◆ **What needs to be done**: Copy exactly the stretch of data below from the line with "(** ** Intersection *)" through the line with "None => exponential_loop long cursor short'", including both of those lines.

Available data Start Marker

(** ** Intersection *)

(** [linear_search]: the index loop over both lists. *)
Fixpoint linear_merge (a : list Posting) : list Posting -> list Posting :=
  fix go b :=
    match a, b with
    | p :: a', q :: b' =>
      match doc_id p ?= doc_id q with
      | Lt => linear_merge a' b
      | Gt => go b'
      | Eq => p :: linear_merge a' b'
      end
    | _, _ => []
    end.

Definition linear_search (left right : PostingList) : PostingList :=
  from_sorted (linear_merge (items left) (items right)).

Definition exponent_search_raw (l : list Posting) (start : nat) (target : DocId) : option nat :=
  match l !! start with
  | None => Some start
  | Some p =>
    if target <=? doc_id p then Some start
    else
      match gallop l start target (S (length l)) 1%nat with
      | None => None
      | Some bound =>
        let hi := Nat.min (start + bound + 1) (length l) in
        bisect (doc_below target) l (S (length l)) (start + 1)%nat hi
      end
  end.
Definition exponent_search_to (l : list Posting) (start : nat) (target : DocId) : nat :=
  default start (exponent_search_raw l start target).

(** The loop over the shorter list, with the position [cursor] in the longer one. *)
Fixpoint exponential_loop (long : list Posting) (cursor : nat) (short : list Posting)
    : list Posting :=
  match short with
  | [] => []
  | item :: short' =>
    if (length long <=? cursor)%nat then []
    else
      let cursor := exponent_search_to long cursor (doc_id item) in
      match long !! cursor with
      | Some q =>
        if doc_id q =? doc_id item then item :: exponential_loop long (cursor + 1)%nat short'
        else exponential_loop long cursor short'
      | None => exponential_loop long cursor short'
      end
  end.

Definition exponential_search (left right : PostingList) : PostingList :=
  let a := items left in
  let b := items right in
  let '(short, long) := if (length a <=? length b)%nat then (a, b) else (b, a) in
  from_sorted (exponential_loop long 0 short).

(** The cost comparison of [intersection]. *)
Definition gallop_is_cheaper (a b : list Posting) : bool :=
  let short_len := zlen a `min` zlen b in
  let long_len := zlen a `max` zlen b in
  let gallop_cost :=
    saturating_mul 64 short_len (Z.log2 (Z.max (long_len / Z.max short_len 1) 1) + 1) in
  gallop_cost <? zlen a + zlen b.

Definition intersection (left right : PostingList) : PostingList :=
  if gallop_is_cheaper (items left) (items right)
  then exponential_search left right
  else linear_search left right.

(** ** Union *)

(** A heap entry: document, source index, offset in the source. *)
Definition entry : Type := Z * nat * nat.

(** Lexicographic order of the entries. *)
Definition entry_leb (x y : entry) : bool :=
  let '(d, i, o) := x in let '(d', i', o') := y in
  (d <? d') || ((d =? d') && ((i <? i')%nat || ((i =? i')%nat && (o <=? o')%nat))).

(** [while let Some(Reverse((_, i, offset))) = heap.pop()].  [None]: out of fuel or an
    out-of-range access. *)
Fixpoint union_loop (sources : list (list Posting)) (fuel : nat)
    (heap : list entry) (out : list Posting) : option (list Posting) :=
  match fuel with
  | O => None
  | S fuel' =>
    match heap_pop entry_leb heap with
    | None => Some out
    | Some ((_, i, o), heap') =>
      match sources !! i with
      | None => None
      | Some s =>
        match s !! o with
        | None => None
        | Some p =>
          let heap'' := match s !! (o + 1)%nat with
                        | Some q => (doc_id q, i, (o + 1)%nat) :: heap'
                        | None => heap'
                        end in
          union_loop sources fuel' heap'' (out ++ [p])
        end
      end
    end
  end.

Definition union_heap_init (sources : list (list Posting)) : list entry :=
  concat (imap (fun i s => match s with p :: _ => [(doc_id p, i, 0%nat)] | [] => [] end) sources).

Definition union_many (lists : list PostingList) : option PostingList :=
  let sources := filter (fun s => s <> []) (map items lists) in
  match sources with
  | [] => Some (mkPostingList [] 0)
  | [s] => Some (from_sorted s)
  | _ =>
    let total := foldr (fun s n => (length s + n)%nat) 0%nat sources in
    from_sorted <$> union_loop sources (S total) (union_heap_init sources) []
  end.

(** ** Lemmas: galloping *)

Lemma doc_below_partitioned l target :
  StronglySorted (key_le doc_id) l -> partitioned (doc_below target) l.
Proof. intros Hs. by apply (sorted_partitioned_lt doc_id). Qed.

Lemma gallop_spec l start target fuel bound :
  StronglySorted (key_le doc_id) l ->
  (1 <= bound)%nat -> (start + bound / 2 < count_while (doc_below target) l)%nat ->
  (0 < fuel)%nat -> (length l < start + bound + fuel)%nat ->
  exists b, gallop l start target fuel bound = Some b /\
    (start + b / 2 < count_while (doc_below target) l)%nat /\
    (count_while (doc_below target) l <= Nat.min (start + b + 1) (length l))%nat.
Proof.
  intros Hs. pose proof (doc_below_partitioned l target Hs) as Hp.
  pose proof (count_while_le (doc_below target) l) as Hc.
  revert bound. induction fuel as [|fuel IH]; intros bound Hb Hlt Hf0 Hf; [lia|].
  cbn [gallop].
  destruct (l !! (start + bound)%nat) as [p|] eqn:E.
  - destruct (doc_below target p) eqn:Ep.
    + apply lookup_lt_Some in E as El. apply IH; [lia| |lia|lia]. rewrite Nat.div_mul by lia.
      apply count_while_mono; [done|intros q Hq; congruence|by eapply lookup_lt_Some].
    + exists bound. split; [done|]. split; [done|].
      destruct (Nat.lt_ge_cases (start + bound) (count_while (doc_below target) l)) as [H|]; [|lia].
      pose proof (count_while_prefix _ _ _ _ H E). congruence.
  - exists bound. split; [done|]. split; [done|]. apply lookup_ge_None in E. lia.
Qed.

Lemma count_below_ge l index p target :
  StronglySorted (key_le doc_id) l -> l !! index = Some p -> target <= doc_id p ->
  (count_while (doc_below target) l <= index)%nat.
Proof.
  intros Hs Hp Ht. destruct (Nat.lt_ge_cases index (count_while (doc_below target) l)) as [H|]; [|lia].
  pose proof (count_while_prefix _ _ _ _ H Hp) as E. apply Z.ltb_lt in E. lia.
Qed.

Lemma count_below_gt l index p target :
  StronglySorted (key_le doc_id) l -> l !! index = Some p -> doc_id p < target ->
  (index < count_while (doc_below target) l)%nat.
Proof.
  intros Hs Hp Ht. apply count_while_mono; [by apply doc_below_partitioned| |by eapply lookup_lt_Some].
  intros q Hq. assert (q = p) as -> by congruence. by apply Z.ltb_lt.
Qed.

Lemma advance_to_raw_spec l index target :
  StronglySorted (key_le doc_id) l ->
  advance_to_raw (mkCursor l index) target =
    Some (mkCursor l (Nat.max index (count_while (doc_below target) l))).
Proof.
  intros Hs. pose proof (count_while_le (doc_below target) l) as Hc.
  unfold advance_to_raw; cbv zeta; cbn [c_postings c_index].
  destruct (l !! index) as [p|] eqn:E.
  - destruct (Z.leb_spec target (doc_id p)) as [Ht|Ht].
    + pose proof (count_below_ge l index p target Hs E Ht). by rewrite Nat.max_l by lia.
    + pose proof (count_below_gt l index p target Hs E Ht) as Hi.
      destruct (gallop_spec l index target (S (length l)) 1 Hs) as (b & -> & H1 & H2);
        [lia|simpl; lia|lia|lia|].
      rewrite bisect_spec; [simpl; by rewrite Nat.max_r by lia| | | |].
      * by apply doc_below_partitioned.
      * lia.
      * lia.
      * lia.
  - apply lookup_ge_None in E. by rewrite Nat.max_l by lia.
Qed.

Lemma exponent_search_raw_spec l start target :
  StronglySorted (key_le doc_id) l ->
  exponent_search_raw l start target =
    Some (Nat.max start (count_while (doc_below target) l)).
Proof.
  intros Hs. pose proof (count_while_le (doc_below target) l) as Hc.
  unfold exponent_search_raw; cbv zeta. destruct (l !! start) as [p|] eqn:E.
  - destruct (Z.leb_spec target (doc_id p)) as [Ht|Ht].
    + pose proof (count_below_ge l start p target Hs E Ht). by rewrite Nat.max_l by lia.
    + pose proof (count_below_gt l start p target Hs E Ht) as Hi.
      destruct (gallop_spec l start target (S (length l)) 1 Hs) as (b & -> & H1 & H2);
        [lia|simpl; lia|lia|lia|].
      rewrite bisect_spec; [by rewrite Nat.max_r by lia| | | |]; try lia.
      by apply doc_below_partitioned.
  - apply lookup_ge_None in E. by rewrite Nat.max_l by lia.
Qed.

Available data End Marker
Available data Start Marker

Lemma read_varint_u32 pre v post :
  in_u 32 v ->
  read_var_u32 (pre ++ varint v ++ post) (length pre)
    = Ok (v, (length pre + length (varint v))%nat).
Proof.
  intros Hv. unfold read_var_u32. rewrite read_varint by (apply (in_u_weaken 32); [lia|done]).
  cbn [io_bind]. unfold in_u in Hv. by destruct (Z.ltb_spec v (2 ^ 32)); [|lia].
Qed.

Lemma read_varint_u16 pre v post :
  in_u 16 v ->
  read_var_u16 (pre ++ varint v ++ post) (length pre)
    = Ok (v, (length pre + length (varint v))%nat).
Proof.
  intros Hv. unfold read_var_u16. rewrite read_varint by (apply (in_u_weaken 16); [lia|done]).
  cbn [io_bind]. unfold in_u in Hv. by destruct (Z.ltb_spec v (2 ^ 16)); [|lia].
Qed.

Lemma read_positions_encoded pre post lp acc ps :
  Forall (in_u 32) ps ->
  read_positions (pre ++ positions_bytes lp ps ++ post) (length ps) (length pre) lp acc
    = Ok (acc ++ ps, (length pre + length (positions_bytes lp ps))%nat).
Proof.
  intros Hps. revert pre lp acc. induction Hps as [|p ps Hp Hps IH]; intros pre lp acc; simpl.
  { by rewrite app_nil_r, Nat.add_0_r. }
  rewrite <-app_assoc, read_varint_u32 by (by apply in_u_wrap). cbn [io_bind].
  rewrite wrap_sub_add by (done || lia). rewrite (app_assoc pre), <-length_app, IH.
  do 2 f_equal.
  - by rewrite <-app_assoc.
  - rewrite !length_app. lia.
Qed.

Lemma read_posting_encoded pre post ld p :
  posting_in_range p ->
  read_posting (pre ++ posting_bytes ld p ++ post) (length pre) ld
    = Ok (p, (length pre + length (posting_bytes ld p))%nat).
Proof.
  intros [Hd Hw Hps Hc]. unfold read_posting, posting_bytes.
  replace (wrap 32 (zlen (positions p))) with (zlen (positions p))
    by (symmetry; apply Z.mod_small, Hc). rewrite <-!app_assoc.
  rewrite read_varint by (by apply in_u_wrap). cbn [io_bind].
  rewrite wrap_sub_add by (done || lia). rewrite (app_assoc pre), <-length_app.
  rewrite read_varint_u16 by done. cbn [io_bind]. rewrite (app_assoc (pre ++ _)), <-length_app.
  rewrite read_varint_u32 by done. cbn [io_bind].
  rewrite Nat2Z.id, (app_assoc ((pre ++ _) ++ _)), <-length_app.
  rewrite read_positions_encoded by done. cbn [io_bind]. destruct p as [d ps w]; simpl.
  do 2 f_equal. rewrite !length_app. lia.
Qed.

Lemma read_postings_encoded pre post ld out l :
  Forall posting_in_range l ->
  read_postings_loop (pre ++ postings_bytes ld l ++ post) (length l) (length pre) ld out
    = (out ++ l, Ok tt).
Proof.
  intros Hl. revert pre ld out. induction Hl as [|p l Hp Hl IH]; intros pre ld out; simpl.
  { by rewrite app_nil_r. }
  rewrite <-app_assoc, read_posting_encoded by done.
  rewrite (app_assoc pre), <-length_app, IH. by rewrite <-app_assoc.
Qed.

Available data End Marker
Available data Start Marker

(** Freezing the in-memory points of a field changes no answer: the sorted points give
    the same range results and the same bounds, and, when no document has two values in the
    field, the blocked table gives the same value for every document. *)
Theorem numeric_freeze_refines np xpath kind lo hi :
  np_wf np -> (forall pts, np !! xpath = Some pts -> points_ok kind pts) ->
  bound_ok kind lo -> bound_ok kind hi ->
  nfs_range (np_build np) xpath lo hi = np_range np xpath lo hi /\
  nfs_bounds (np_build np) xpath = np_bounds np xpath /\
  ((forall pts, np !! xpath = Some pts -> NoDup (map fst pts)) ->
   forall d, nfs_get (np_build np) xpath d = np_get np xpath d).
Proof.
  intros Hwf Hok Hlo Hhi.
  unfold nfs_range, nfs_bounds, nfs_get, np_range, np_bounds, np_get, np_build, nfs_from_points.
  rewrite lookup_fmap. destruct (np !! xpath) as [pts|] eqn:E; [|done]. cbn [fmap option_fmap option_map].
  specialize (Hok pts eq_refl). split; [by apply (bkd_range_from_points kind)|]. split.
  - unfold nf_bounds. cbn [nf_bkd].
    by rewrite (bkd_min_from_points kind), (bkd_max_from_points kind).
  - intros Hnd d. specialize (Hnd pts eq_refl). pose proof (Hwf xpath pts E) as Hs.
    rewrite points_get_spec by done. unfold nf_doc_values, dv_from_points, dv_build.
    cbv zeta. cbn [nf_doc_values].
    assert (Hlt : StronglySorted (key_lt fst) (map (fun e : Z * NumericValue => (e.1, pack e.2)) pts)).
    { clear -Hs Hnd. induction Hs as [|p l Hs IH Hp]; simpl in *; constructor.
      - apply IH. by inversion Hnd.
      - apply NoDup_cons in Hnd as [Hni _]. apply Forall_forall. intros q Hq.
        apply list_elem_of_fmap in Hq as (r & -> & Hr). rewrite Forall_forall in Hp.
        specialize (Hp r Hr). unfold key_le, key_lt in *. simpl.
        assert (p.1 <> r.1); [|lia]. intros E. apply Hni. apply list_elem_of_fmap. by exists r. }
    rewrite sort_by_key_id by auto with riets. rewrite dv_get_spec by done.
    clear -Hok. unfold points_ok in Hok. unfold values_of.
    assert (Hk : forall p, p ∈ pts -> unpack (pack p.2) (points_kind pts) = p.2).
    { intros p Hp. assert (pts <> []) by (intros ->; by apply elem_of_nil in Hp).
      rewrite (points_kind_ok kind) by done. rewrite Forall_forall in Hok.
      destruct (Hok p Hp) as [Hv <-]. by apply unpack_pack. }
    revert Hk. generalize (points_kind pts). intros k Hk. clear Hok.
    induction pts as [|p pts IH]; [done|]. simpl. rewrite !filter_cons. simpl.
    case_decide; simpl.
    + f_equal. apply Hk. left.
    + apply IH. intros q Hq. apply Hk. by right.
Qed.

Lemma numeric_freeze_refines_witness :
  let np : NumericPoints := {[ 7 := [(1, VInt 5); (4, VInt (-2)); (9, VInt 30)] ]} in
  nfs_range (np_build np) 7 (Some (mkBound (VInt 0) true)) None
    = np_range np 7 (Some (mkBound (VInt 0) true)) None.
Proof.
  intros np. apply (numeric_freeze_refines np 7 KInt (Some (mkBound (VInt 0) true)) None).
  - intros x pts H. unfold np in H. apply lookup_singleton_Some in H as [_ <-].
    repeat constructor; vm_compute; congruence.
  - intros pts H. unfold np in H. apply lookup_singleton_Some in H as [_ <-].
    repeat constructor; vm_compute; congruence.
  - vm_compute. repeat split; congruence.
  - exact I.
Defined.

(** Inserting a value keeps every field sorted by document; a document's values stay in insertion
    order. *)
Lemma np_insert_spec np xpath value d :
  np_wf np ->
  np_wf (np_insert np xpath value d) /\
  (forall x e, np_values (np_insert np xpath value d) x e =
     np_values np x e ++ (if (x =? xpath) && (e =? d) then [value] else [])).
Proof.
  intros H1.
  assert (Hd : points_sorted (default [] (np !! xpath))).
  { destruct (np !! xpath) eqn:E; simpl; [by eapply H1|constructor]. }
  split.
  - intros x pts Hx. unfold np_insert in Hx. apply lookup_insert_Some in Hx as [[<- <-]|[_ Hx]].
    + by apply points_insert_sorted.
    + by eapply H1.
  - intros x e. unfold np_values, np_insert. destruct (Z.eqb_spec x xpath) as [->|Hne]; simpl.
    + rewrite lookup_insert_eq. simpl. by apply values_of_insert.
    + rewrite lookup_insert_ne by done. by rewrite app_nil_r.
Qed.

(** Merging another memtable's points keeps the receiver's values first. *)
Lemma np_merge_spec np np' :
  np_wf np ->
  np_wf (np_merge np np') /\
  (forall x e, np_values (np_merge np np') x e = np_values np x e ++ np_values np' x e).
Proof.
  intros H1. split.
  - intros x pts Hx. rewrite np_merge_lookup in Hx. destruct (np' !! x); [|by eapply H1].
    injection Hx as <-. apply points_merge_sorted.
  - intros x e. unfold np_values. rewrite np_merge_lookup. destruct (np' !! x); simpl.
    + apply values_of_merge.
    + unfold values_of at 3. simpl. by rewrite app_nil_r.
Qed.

Available data End Marker

◆ **Solved problem**:
(** ** Intersection *)

(** [linear_search]: the index loop over both lists. *)
Fixpoint linear_merge (a : list Posting) : list Posting -> list Posting :=
  fix go b :=
    match a, b with
    | p :: a', q :: b' =>
      match doc_id p ?= doc_id q with
      | Lt => linear_merge a' b
      | Gt => go b'
      | Eq => p :: linear_merge a' b'
      end
    | _, _ => []
    end.

Definition linear_search (left right : PostingList) : PostingList :=
  from_sorted (linear_merge (items left) (items right)).

Definition exponent_search_raw (l : list Posting) (start : nat) (target : DocId) : option nat :=
  match l !! start with
  | None => Some start
  | Some p =>
    if target <=? doc_id p then Some start
    else
      match gallop l start target (S (length l)) 1%nat with
      | None => None
      | Some bound =>
        let hi := Nat.min (start + bound + 1) (length l) in
        bisect (doc_below target) l (S (length l)) (start + 1)%nat hi
      end
  end.
Definition exponent_search_to (l : list Posting) (start : nat) (target : DocId) : nat :=
  default start (exponent_search_raw l start target).

(** The loop over the shorter list, with the position [cursor] in the longer one. *)
Fixpoint exponential_loop (long : list Posting) (cursor : nat) (short : list Posting)
    : list Posting :=
  match short with
  | [] => []
  | item :: short' =>
    if (length long <=? cursor)%nat then []
    else
      let cursor := exponent_search_to long cursor (doc_id item) in
      match long !! cursor with
      | Some q =>
        if doc_id q =? doc_id item then item :: exponential_loop long (cursor + 1)%nat short'
        else exponential_loop long cursor short'
      | None => exponential_loop long cursor short'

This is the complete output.